Article 24 the company may purchase its shares in accordance with laws, administrative regulations, departmental rules and the articles of association under the following circumstances:

(I) reduce the registered capital of the company;

(II) merger with other companies holding shares of the company;

(III) use shares for employee stock ownership plan or equity incentive;

(IV) shareholders request the company to purchase their shares because they disagree with the resolution on merger and division of the company made by the general meeting of shareholders;

(V) converting shares into convertible corporate bonds issued by listed companies;

(VI) it is necessary for a listed company to safeguard the company’s value and shareholders’ rights and interests.

The circumstances referred to in Item (VI) of the preceding paragraph shall meet one of the following conditions:

1. The closing price of the company’s shares is lower than the net assets per share in the latest period;

2. Within 20 consecutive trading days, the closing price of the company’s shares has decreased by 30% in total;

3. Other conditions stipulated by the CSRC.

Except for the above circumstances, the company will not purchase the shares of the company.

Article 25 a company may purchase its own shares through public centralized trading or other methods approved by laws and regulations and the CSRC.

Where the company purchases its shares due to the circumstances specified in items (III), (V) and (VI) of paragraph 1 of Article 24 of the articles of association, it shall be carried out through public centralized trading.

Article 26 Where the company purchases its shares due to the circumstances specified in items (I) and (II) of paragraph 1 of Article 24 of the articles of association, it shall be subject to the resolution of the general meeting of shareholders; If the company purchases its shares due to the circumstances specified in items (III), (V) and (VI) of paragraph 1 of Article 24 of the articles of association, it shall be resolved at the meeting of the board of directors attended by more than two-thirds of the directors.

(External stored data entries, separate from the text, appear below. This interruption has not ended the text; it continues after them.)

(* ===== verification/MemRevisions.v ===== *)
(** Revisions end to end (store/memory/revisions.go).

    Publishing is create-once: [PutRevision] either stores a new verified
    record together with its event or answers with the record that is already
    there. [put_mutation] makes it an instance of the commit protocol's
    interface; [published_forever] is the resulting contract of
    [GetRevision]. *)

From Stdlib Require Import ZArith Lia Sorted.
From stdpp Require Import base list gmap strings sorting.
From S2P Require Import Prelude Limits Text Types Cost Canon Data Policy Events Revisions Avl Index Cursor Fingerprint MemState MemEvents MemOps MemData MemInv MemCommit MemProtocol.

Section Revisions.
Context `{D : Dsl} `{H : Hmac}.

Notation ns_of record := (rm_namespace (rw_metadata record)).
Notation id_of record := (RevisionMetadata_ID (rw_metadata record)).
Notation stored record s := (revision_lookup s (ns_of record) (id_of record)).

(** * The first section *)

Definition put_pending (record : RevisionRecord) (_ : unit) (s : Store) : Prop := stored record s = None.

Lemma put_begin_spec answer record s b s' :
  store_inv s -> put_begin answer record s = (b, s') ->
  begin_frame s s' /\ begin_spec (revision_key (ns_of record)) (put_pending record) s b s' /\
  match b with
  | Hold _ _ _ => stored record s = None
  | Wait _ => True
  | Return res =>
      match stored record s with
      | Some existing => res = (let? _ := safeContextError answer in existing_answer existing (rw_artifact record))
      | None => res = Err ErrorResourceExhausted /\ is_ok (nextEventSequenceLocked (ns_of record) s) = false
      end
  end.
Proof.
  intros Hi. unfold put_begin. set (k := revision_key _).
  destruct (reserveCommitLocked k s) as [[r s1]|] eqn:Er.
  2:{ unfold reserveCommitLocked in Er. destruct (st_reservations s !! k) as [current|] eqn:Ec; [|done].
      intros [= <- <-]. split; [by apply begin_frame_refl|]. split; [|done]. split; [done|]. by exists current. }
  destruct (reserve_frame _ _ _ _ Hi Er) as (F & Hn & Ek & Ers). destruct (bf_facts _ _ F) as [f1 f2 f3 f4 f5 f6 f7 f8].
  assert (E1 : stored record s1 = stored record s) by (unfold revision_lookup; by rewrite f2).
  assert (E3 : nextEventSequenceLocked (ns_of record) s1 = nextEventSequenceLocked (ns_of record) s).
  { unfold nextEventSequenceLocked. by rewrite f6. }
  assert (R : st_reservations (releaseCommitReservationLocked r s1) = st_reservations s).
  { apply (release_restores r r); congruence. }
  rewrite E1, E3. destruct (stored record s) as [existing|] eqn:El.
  { intros [= <- <-]. split; [by apply release_frame|]. by split. }
  destruct (nextEventSequenceLocked (ns_of record) s) as [seq|e] eqn:Eseq; intros [= <- <-].
  - split; [done|]. split; [|done]. split; [done|]. split; [done|]. split; [apply (held_intro r r s); congruence|].
    split; [intros k' Hk'; by rewrite Ers, lookup_insert_ne|]. split; [apply F|]. done.
  - split; [by apply release_frame|]. split; [done|]. apply next_sequence_error in Eseq as ->. done.
Qed.

(** * The commit *)

Record published (record : RevisionRecord) (s s' : Store) : Prop := {
  pb_new : stored record s = None;
  pb_stored : stored record s' = Some record;
  pb_others : forall ns id, (ns, id) <> (ns_of record, id_of record) ->
    revision_lookup s' ns id = revision_lookup s ns id;
  pb_namespaces : forall ns, ns <> ns_of record -> st_revisions s' !! ns = st_revisions s !! ns;
  pb_slots : st_slots s' = st_slots s;
  pb_data : st_data s' = st_data s;
  pb_event : event_appended (ns_of record) (revision_event (ns_of record) (id_of record)) s s';
  pb_time : st_effectiveTime s <= st_effectiveTime s'
}.

Lemma put_commit_published record created u now s res s' :
  store_inv s -> put_pending record u s -> put_commit record created u now s = (Ok res, s') ->
  res = created /\ published record s s'.
Proof.
  intros Hi Hp Hc. destruct (put_commit_outcome _ _ _ _ _ _ _ Hc) as
    [(e & ? & _)|[(existing & Hx & _)|(t & event & Ht & _ & Hnew & [= ->] & He & ->)]];
    [done|unfold put_pending in Hp; congruence|].
  split; [done|]. set (s1 := put_record record (with_effectiveTime t s)).
  assert (F := append_frame event t s1). unfold same_but_events in F.
  assert (El : forall ns id, revision_lookup (appendEventLocked event t s1) ns id = revision_lookup s1 ns id).
  { intros. unfold revision_lookup. by rewrite F. }
  split.
  - done.
  - rewrite El. unfold s1. by rewrite put_record_lookup, decide_True.
  - intros ns id Hne. rewrite El. unfold s1. rewrite put_record_lookup, decide_False by naive_solver. done.
  - intros ns Hne. rewrite F. cbn. by rewrite lookup_insert_ne.
  - by rewrite F.
  - by rewrite F.
  - by apply (publish_event (revision_event _ _) t s s1 event).
  - rewrite F. done.
Qed.

Lemma published_grows record s s' : published record s s' -> grows s s'.
Proof.
  intros [p1 p2 p3 p4 p5 p6 p7 p8]. split; auto.
  - intros ns id r Hr. destruct (decide ((ns, id) = (ns_of record, id_of record))) as [[= -> ->]|Hne]; [congruence|].
    by rewrite p3.
  - by rewrite p6.
  - rewrite p6. intros ns d Hd. by exists d.
  - unfold slot_lookup. rewrite p5. intros ns sl st Hst. exists st. split; [done|lia].
  - by eapply appended_high.
Qed.

Lemma put_commit_guarantee record created u now s res s' :
  store_inv s -> put_pending record u s -> put_commit record created u now s = (res, s') ->
  st_reservations s' = st_reservations s /\ grows s s' /\
  (forall k, k <> revision_key (ns_of record) -> rely k s s').
Proof.
  intros Hi Hp Hc. assert (Er := put_commit_reservations _ _ _ _ _ _ _ Hc). split; [done|].
  assert (Hn : st_nextRef s' = st_nextRef s).
  { destruct (put_commit_outcome _ _ _ _ _ _ _ Hc) as
      [(e & _ & [-> _])|[(existing & _ & _ & _ & ->)|(t & event & _ & _ & _ & _ & _ & ->)]]; [done|done|].
    assert (F := append_frame event t (put_record record (with_effectiveTime t s))). unfold same_but_events in F. by rewrite F. }
  destruct res as [x|e].
  - destruct (put_commit_published _ _ _ _ _ _ _ Hi Hp Hc) as [_ Hpub]. split; [by eapply published_grows|].
    destruct Hpub as [p1 p2 p3 p4 p5 p6 p7 p8]. intros k Hk. split.
    + lia.
    + intros ns id. rewrite !has_revision_lookup.
      destruct (decide ((ns, id) = (ns_of record, id_of record))) as [[= -> ->]|Hne]; [by rewrite p2|by rewrite p3].
    + by rewrite p6.
    + unfold slot_lookup. by rewrite p5.
    + intros ns ->. apply p4. congruence.
    + by rewrite Er.
  - destruct (put_commit_outcome _ _ _ _ _ _ _ Hc) as
      [(e' & _ & Ha)|[(existing & Hx & _)|(? & ? & _ & _ & _ & ? & _)]]; [|unfold put_pending in Hp; congruence|done].
    split; [by apply durable_grows, aged_durable|]. intros k _. by apply aged_rely.
Qed.

(** * Progress *)

Lemma valid_record_fields record :
  RevisionRecord_Valid record = true ->
  validRevisionIDString (id_of record) = true /\ validateNamespace (ns_of record) = Ok tt.
Proof.
  unfold RevisionRecord_Valid, RevisionWrite_Valid. rewrite !andb_true_iff. intros ((((Hm & _) & _) & _) & _).
  apply is_ok_true in Hm as [[] Hm]. apply validateRevisionMetadata_Ok in Hm as (H1 & H2 & _). split; [done|].
  unfold validNamespace in H2. by apply is_ok_true in H2 as [[] ?].
Qed.

Lemma put_commit_progress record created u now s :
  store_inv s -> RevisionRecord_Valid record = true -> 0 < now -> put_pending record u s ->
  is_ok (nextEventSequenceLocked (ns_of record) s) = true ->
  exists s', put_commit record created u now s = (Ok created, s').
Proof.
  intros Hi [Hid Hns]%valid_record_fields Hn Hp Hseq. unfold put_commit. rewrite Hp.
  destruct (proj1 (is_ok_true _) Hseq) as [seq ->]. destruct (effectiveTimeLocked now s) as [t s1] eqn:Et.
  destruct (later_time _ _ _ _ Hn Et) as (Ht & -> & Hle).
  destruct (newEvent_progress (revision_event (ns_of record) (id_of record)) t (with_effectiveTime t s)) as [e ->];
    try done; [by apply time_inv| | |by eexists].
  - unfold event_fields_ok. cbn -[validRevisionIDString]. by rewrite Hid.
  - apply validRevisionIDString_hex in Hid as [Hl _]. cbn [ev_revisionID revision_event]. rewrite Hl. by vm_compute.
Qed.

Lemma put_commit_error record created u now s e s' :
  store_inv s -> RevisionRecord_Valid record = true -> put_pending record u s ->
  put_commit record created u now s = (Err e, s') -> aged s s' /\ (0 < now -> e = ErrorResourceExhausted).
Proof.
  intros Hi Hv Hp Hc. split.
  { destruct (put_commit_outcome _ _ _ _ _ _ _ Hc) as
      [(e' & _ & Ha)|[(existing & Hx & _)|(? & ? & _ & _ & _ & ? & _)]]; [done|unfold put_pending in Hp; congruence|done]. }
  intros Hn. destruct (nextEventSequenceLocked (ns_of record) s) as [seq|e'] eqn:Es.
  - destruct (put_commit_progress record created u now s) as (s2 & Hok); try done; [by rewrite Es|]. congruence.
  - revert Hc. unfold put_commit. rewrite Hp, Es. intros [= <- <-]. by eapply next_sequence_error.
Qed.

Lemma put_commit_signals record created p now s res s' : put_commit record created p now s = (res, s') -> signals s s'.
Proof.
  intros [(e & _ & Ha)|[(x & _ & _ & _ & ->)|(t & event & _ & _ & _ & _ & _ & ->)]]%put_commit_outcome;
    [by apply aged_signals|by apply quiet_signals|]. apply append_signals. by apply quiet_signals.
Qed.

#[export] Instance put_mutation answer record created (W : RevisionRecord_Valid record = true) :
  Mutation (revision_key (ns_of record)) (put_begin answer record) (put_commit record created).
Proof.
  refine {| ready := put_pending record |}.
  - intros s b s' Hi Hb. by destruct (put_begin_spec _ _ _ _ _ Hi Hb) as (? & ? & _).
  - unfold put_pending, revision_lookup. intros p s s' Hp [l1 l2 l3 l4 l5 l6]. by rewrite (l5 _ eq_refl).
  - intros p now s res s' Hi _. by apply put_commit_inv.
  - intros p now s res s' Hi. by apply put_commit_guarantee.
  - intros p now s e s' Hi. by apply put_commit_error.
Defined.

(** * Whole calls *)

Lemma PutRevision_enters ctx clock write s res s' :
  PutRevision ctx clock write s = Some (res, s') ->
  (exists e, res = Err e /\ s' = s) \/
  (RevisionRecord_Valid write = true /\
   run_commit (put_begin (ctx_err ctx 2) write) (put_commit write (mkPutRevisionResult write true)) ctx clock s
     = Some (res, s')).
Proof.
  unfold PutRevision. destruct (safeContextError (ctx_err ctx 0)); simpl; [|intros [= <- <-]; eauto].
  destruct (RevisionWrite_Valid write) eqn:Hw; simpl; [|intros [= <- <-]; eauto].
  unfold NewRevisionRecordFromWrite. rewrite Hw. simpl.
  destruct (verifyRevisionContent write) as [[]|] eqn:Hc; simpl; [|intros [= <- <-]; eauto].
  assert (V : RevisionRecord_Valid write = true) by (unfold RevisionRecord_Valid; by rewrite Hw, Hc).
  unfold NewPutRevisionResult. rewrite V. simpl.
  destruct (safeContextError (ctx_err ctx 1)); simpl; [|intros [= <- <-]; eauto]. by right.
Qed.

Lemma published_frame record s s1 s2 s' :
  begin_frame s s1 -> published record s1 s2 -> same_facts s2 s' -> published record s s'.
Proof.
  intros F [p1 p2 p3 p4 p5 p6 p7 p8] [g1 g2 g3 g4 g5 g6 g7 g8]. destruct (bf_facts _ _ F) as [f1 f2 f3 f4 f5 f6 f7 f8].
  unfold revision_lookup in *. rewrite f2 in *. rewrite <- g2 in *.
  split; unfold revision_lookup; auto; try congruence; try lia.
  destruct p7 as [o1 o2 o3]. unfold stream in *. rewrite f6 in *. rewrite <- g6 in *. rewrite <- g1 in o2. by split.
Qed.

(** The effect of a publication, by its answer. *)
Definition put_effect (write : RevisionWrite) (s : Store) (res : result PutRevisionResult) (s' : Store) : Prop :=
  match res with
  | Err _ => same_durable s s'
  | Ok (mkPutRevisionResult record true) => record = write /\ published write s s'
  | Ok (mkPutRevisionResult record false) =>
      same_durable s s' /\ stored write s = Some record /\ rw_artifact record = rw_artifact write
  end.

Lemma existing_effect write s s' existing res :
  same_durable s s' -> stored write s = Some existing -> existing_answer existing (rw_artifact write) = res ->
  put_effect write s res s'.
Proof.
  intros Hd Hs <-. unfold existing_answer.
  destruct (bool_decide_reflect (rw_artifact existing <> rw_artifact write)) as [|Hne]; [done|].
  unfold NewPutRevisionResult. destruct (RevisionRecord_Valid existing); [|done]. split; [done|]. split; [done|].
  by destruct (decide (rw_artifact existing = rw_artifact write)).
Qed.

Lemma put_effect_spec ctx clock write s res s' :
  store_inv s -> PutRevision ctx clock write s = Some (res, s') ->
  store_inv s' /\ st_reservations s' = st_reservations s /\ put_effect write s res s'.
Proof.
  intros Hi Ha. apply PutRevision_enters in Ha as [(e & -> & ->)|[W Hr]]; [done|].
  destruct (run_commit_sound _ _ _ (put_mutation _ _ _ W) _ _ _ _ _ Hi Hr) as (Hi' & Hres & _ & Herr).
  split; [done|]. split; [done|]. destruct res as [x|e]; [|by apply Herr]. clear Herr.
  unfold run_commit in Hr. destruct (put_begin (ctx_err ctx 2) write s) as [b s1] eqn:Eb.
  destruct (put_begin_spec _ _ _ _ _ Hi Eb) as (F & Hs & Hadm). destruct b as [r g f|ref|answer]; [|done|].
  - injection Hr as Ht. destruct Hs as (_ & _ & Hheld & _ & _ & Hp).
    apply commit_tail_outcome in Ht as [(e & fl & ? & _)|(now & s2 & _ & Hcom & ->)]; [done| |done].
    destruct (put_commit_published _ _ _ _ _ _ _ (bf_inv _ _ F) Hp Hcom) as [-> Hpub].
    split; [done|]. eapply published_frame; [done|done|apply release_facts].
  - injection Hr as -> <-. destruct (stored write s) as [existing|] eqn:Es; [|by destruct Hadm].
    destruct (safeContextError (ctx_err ctx 2)); [|done]. simpl in Hadm.
    eapply existing_effect; [apply facts_durable, F|done|done].
Qed.

(** C15: publication is create-once. A call that returns leaves a well-formed
    store and holds no reservation; on an error nothing durable changed. A
    result marked created carries the written record, which was not stored
    before, is stored now, and was stored together with one event; nothing
    else changed. A result not marked created carries the record that was
    already stored under that identifier, with the same artifact bytes, and
    nothing changed. *)
Theorem PutRevision_create_once ctx clock write s res s' :
  store_inv s -> PutRevision ctx clock write s = Some (res, s') ->
  store_inv s' /\ st_reservations s' = st_reservations s /\ put_effect write s res s'.
Proof. apply put_effect_spec. Qed.

(** A published revision is readable forever and immutable: after a
    successful publication, whatever operations follow, a read of its
    namespace and identifier with a usable context returns exactly the record
    the publication answered with. *)
Theorem published_forever ctx clock write s result s1 s2 ctx' :
  store_inv s -> PutRevision ctx clock write s = Some (Ok result, s1) -> grows s1 s2 -> usable ctx' ->
  GetRevision ctx' (mkGetRevisionRequest (ns_of write) (id_of write)) s2 = Ok (pr_record result).
Proof.
  intros Hi Hp Hg Hu. assert (W : RevisionRecord_Valid write = true).
  { apply PutRevision_enters in Hp as [(e & ? & _)|[W _]]; done. }
  destruct (put_effect_spec _ _ _ _ _ _ Hi Hp) as (_ & _ & He). destruct result as [record created].
  assert (Hs : stored write s1 = Some record).
  { destruct created.
    - destruct He as [-> Hpub]. apply Hpub.
    - destruct He as ([d1 _ _ _ _ _ _] & Hs & _). unfold revision_lookup. by rewrite d1. }
  apply (gr_revision _ _ Hg) in Hs. destruct (valid_record_fields _ W) as [Hid Hns].
  unfold GetRevision. rewrite !(us_err _ Hu). simpl. unfold NewGetRevisionRequest.
  rewrite Hns. simpl. rewrite Hid. simpl. by rewrite Hs.
Qed.
End Revisions.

After the company purchases the shares of the company in accordance with paragraph 1 of Article 24 of the articles of association, if it belongs to the situation in Item (I), it shall transfer or cancel it within 10 days from the date of acquisition; In the case of items (II) and (IV), it shall be transferred or cancelled within six months; In the case of items (III), (V) and (VI), the total number of shares held by the company shall not exceed 10% of the total issued shares of the company, and shall be transferred or cancelled within 3 years.

Section 3 share transfer

Article 27 the shares of the company may be transferred according to law.

Article 28 the company does not accept the company’s shares as the subject matter of the pledge.

Article 29 the shares of the company held by the promoters shall not be transferred within one year from the date of establishment of the company. The shares issued before the company’s public offering of shares shall not be transferred within one year from the date when the company’s shares are listed and traded on the stock exchange.

The directors, supervisors and senior managers of the company shall report the shares of the company held by them and their changes to the company. During their tenure, the shares transferred each year shall not exceed 25% of the total number of shares of the same type of the company held by them; The shares held by the company shall not be transferred within 1 year from the date of listing and trading of the company’s shares. The above-mentioned personnel shall not transfer their shares of the company within half a year after their resignation.

Article 30 the company’s directors, supervisors, senior managers and shareholders holding more than 5% of the company’s shares sell the company’s shares or other equity securities held by them within 6 months after buying, or buy them again within 6 months after selling. The proceeds from this shall belong to the company, and the board of directors of the company will recover their proceeds. However, unless the securities company holds more than 5% of the shares due to the purchase of the remaining shares after the package sale and other circumstances stipulated by the securities regulatory authority under the State Council.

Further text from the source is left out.